Sylvan Township is a civil township of Osceola County in the U.S. state of Michigan. The population was 967 at the 2020 census.

==Geography==
According to the United States Census Bureau, the township has a total area of 35.2 square miles (91.2 km^{2}), of which 34.5 square miles (89.4 km^{2}) is land and 0.7 square mile (1.9 km^{2}) (2.10%) is water.

==Communities==
- Earl was the name of a rural postoffice in this township from 1892 until 1894.

==Demographics==
As of the census of 2000, there were 1,033 people, 393 households, and 284 families residing in the township. The population density was 29.9 PD/sqmi. There were 730 housing units at an average density of 21.2 per square mile (8.2/km^{2}). The racial makeup of the township was 95.93% White, 0.48% African American, 1.45% Native American, 0.10% from other races, and 2.03% from two or more races. Hispanic or Latino of any race were 0.68% of the population.

There were 393 households, out of which 30.3% had children under the age of 18 living with them, 57.8% were married couples living together, 8.7% had a female householder with no husband present, and 27.7% were non-families. 23.2% of all households were made up of individuals, and 10.9% had someone living alone who was 65 years of age or older.

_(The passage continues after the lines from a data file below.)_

(** * luaqrcode: the Python glue around the Lua QR encoder

    A shallow embedding of [matrix_to_image.py] (matrix source and
    rasterizer) and [qr_decoder.py] (batch decoder), and the properties
    of the specification that concern them.

    Conventions of the embedding.
    - A Python [str] is a [string]; a character stands for the code
      point of the same number (0..255).
    - A Python [int] is a [Z]; a list is a [list]; [None]-or-value is an
      [option].
    - Effects (printing, the file system, exceptions) are threaded
      through the monad [Py]: a computation maps a [World] to the
      resulting [World] and an [outcome], which is a returned value or a
      raised exception.  What a computation printed or wrote before it
      raised stays in the world.
    - Writing a text file is two steps, the opening and the writing:
      the opening creates or empties the file, or is refused and changes
      nothing; the writing stores the text, or fails and leaves in the
      file what had been written.  Removing a file can be refused. *)

From Stdlib Require Import Ascii.
From stdpp Require Import base numbers list strings pretty gmap.

Local Open Scope Z_scope.

(** ** Exceptions and outcomes *)

(** An exception: its class name and its message ([str(e)]). *)
Inductive exn : Type :=
  | Exn (cls : string) (msg : string).

Definition exn_msg (e : exn) : string :=
  match e with Exn _ msg => msg end.

Inductive outcome (A : Type) : Type :=
  | Returned (a : A)
  | Raised (e : exn).
Arguments Returned {A} a.
Arguments Raised {A} e.

#[global] Instance outcome_ret : MRet outcome := λ A a, Returned a.
#[global] Instance outcome_bind : MBind outcome := λ A B f m,
  match m with
  | Returned a => f a
  | Raised e => Raised e
  end.

Definition IndexError : exn := Exn "IndexError" "list index out of range".
(** C4 (as amended): with [gain] at address [0x100], two bytes wide and
    writable, [set("gain", -1)] sends the device exactly two writes, of
    the byte [0xFF] each, at the addresses [0x100] and [0x104]; a [get]
    from a device that returns the bytes written then gives [0xFFFF],
    the unsigned value, without sign extension. *)
Theorem gain_scenario map (d : RegFile.device) :
  map !! "gain" = Some (0x100, 2, true) →
  ∃ d', PitayaCSR.set map "gain" (-1) d = (Ok (), d') ∧
        RegFile.received d'
        = RegFile.received d ++ [(0x100, 0xFF); (0x104, 0xFF)] ∧
        PitayaCSR.get map "gain" d' = (Ok 0xFFFF, d').
Proof.
  intros Hm.
  assert (PitayaCSR.set map "gain" (-1) d
          = PitayaCSR.set_loop 0x100 2 0xFFFF d) as Hset.
  { rewrite (set_in_range map "gain" 0x100 2) by (try assumption; lia).
    reflexivity. }
  rewrite Hset. rewrite RegFile_set_loop. eexists.
  split; [reflexivity|]. split; [reflexivity|].
  apply (RegFile_get_after_set map "gain" 0x100 2 true 0xFFFF d);
    [assumption|lia|lia|]. apply RegFile_set_loop.
Qed.

Lemma gain_scenario_witness :
  gain_map !! "gain" = Some (0x100, 2, true) ∧
  ∃ d', PitayaCSR.set gain_map "gain" (-1) RegFile.reset = (Ok (), d') ∧
        RegFile.received d'
        = RegFile.received RegFile.reset ++ [(0x100, 0xFF); (0x104, 0xFF)] ∧
        PitayaCSR.get gain_map "gain" d' = (Ok 0xFFFF, d').
Proof.
  split; [reflexivity|].
  apply (gain_scenario gain_map RegFile.reset eq_refl).
Defined.

(** C4, as stated, fails: the second write goes to [0x104], not to
    [0x101]. *)
Lemma gain_second_write_address :
  RegFile.received (snd (PitayaCSR.set gain_map "gain" (-1) RegFile.reset))
  = [(0x100, 0xFF); (0x104, 0xFF)] ∧
  RegFile.received (snd (PitayaCSR.set gain_map "gain" (-1) RegFile.reset))
  ≠ [(0x100, 0xFF); (0x101, 0xFF)].
Proof. split; [vm_compute; reflexivity|vm_compute; discriminate]. Qed.

(** On the simulated backend a [get] returns 0 whatever was set. *)
Lemma PitayaTB_get (map : gmap string (Z * Z * bool)) (name : string)
    (addr nr : Z) (wr : bool) (params : gmap key Z) :
  map !! name = Some (addr, nr, wr) →
  PitayaCSR.get map name params = (Ok 0, params).
Proof.
  intros Hm. unfold PitayaCSR.get, mbind, M_bind, bind at 1.
  unfold PitayaCSR.map_getitem. rewrite Hm. cbn.
  generalize (range nr). intros l.
  induction l as [|i l IH]; cbn [fold_]; [reflexivity|].
  unfold bind at 1, mbind, M_bind, bind at 1.
  cbn [get_one PitayaTB.backend PitayaTB.get_one mret M_ret ret].
  rewrite Z.shiftl_0_l, Z.lor_0_l. exact IH.
Qed.
Lemma cohost_options_ranks D sos hd w hd' w' :
  cohost_options sos hd w = Ok hd' w' ->
  NoDup sos -> indices_ok (proposal w) sos ->
  allocated (heap_of w) D -> hd ⊆ D ->
  forall j, j ∈ sos -> ranks_within (heap_of w') D (shards (proposal w' !!! j)).
Proof.
  revert hd w. induction sos as [|j0 sos IH]; intros hd w H Hnd Hi Ha Hs j Hj.
  { by apply elem_of_nil in Hj. }
  apply NoDup_cons in Hnd as [Hj0 Hnd].
  pose proof Hi as Hi0. apply Forall_cons in Hi as [Hlt Hi].
  cbn [cohost_options] in H.
  assert (forall hd1 w1,
            effect hd [j0] w w1 -> hd1 ⊆ D ->
            ranks_within (heap_of w1) D (shards (proposal w1 !!! j0)) ->
            cohost_options sos hd1 w1 = Ok hd' w' ->
            ranks_within (heap_of w') D (shards (proposal w' !!! j))) as Hstep.
  { intros hd1 w1 He Hs1 Hr H1.
    pose proof (effect_allocated _ _ _ _ _ He Ha) as Ha1.
    destruct (decide (j ∈ sos)) as [Hin|Hnin].
    - eapply (IH hd1 w1); try done. by eapply effect_indices_ok.
    - apply elem_of_cons in Hj as [->|?]; [|done].
      pose proof (proj1 (cohost_options_effect sos hd1 w1)) as He'.
      rewrite H1 in He'. simpl in He'.
      by eapply ranks_within_keep. }
  destruct (String.eqb _ TABLE_ROW_WISE).
  - destruct (_uniform_partition [j0] hd w) as [[] w1|e w1] eqn:E; [|done].
    pose proof (_uniform_partition_effect [j0] hd w) as He.
    rewrite E in He. simpl in He.
    eapply Hstep; [exact He|done| |exact H].
    eapply (_uniform_partition_ranks D [j0] hd w w1); try done.
    + apply NoDup_singleton.
    + by apply Forall_singleton.
    + by apply list_elem_of_singleton.
  - destruct (String.eqb _ TABLE_COLUMN_WISE); [|done].
    destruct (_device_partition j0 hd _ w) as [hd1 w1|e w1] eqn:E; [|done].
    pose proof (_device_partition_effect j0 hd (Z.of_nat (length hd)) w) as [He Hp].
    rewrite E in He. simpl in He. specialize (Hp _ _ E).
    eapply Hstep; [exact He| | |exact H].
    + intros x Hx. apply Hs. by rewrite <- Hp.
    + eapply ranks_within_heap; [exact He|done|].
      eapply ranks_within_subseteq; [done|]. by eapply _device_partition_ranks.
Qed.

(** What the trial of a host leaves behind: when the host is left for the
    next one, or the trial ends with an exception, nothing but the trial
    copies and the ranks of the shards of the group; when the host is
    committed, also the devices of that host. *)
Lemma host_trial_effect g devs w :
  match host_trial g devs w with
  | NextHost w1 => effect [] (sharding_options g) w w1
  | Done (Ok _ w1) => effect devs (sharding_options g) w w1
  | Done (Raise _ w1) => effect [] (sharding_options g) w w1
  end.
Proof.
  unfold host_trial. cbn [deepcopy_devices].
  set (w1 := mkWorld (heap_of w ++ map (fun r => heap_of w !!! r) devs) (proposal w)).
  pose proof (deepcopy_effect devs w) as He1. fold w1 in He1.
  destruct (negb _).
  { eapply effect_weaken; [| |exact He1]; [done|].
    intros x Hx; by apply elem_of_nil in Hx. }
  pose proof (proj1 (cohost_options_effect (sharding_options g)
                       (seq (length (heap_of w)) (length devs)) w1)) as He2.
  assert (forall w2, effect (seq (length (heap_of w)) (length devs))
                       (sharding_options g) w1 w2 ->
                     effect [] (sharding_options g) w w2) as Hfresh.
  { intros w2 H. eapply effect_fresh; [exact He1|exact H|]. apply seq_fresh. }
  destruct (cohost_options _ _ w1) as [hd' w2|e w2]; simpl in He2.
  - eapply effect_trans.
    + eapply effect_weaken; [| |by apply Hfresh]; [|done].
      intros x Hx; by apply elem_of_nil in Hx.
    + eapply effect_weaken; [| |apply copy_back_effect]; [done|].
      intros x Hx; by apply elem_of_nil in Hx.
  - destruct e; by apply Hfresh.
Qed.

The average household size was 2.55 and the average family size was 2.99.

In the township the population was spread out, with 27.2% under the age of 18, 7.1% from 18 to 24, 26.1% from 25 to 44, 23.8% from 45 to 64, and 15.8% who were 65 years of age or older. The median age was 39 years. For every 100 females, there were 111.7 males. For every 100 females age 18 and over, there were 106.0 males.

The median income for a household in the township was $30,833, and the median income for a family was $32,981. Males had a median income of $29,886 versus $21,250 for females. The per capita income for the township was $15,285. About 10.8% of families and 12.4% of the population were below the poverty line, including 16.7% of those under age 18 and 8.7% of those age 65 or over.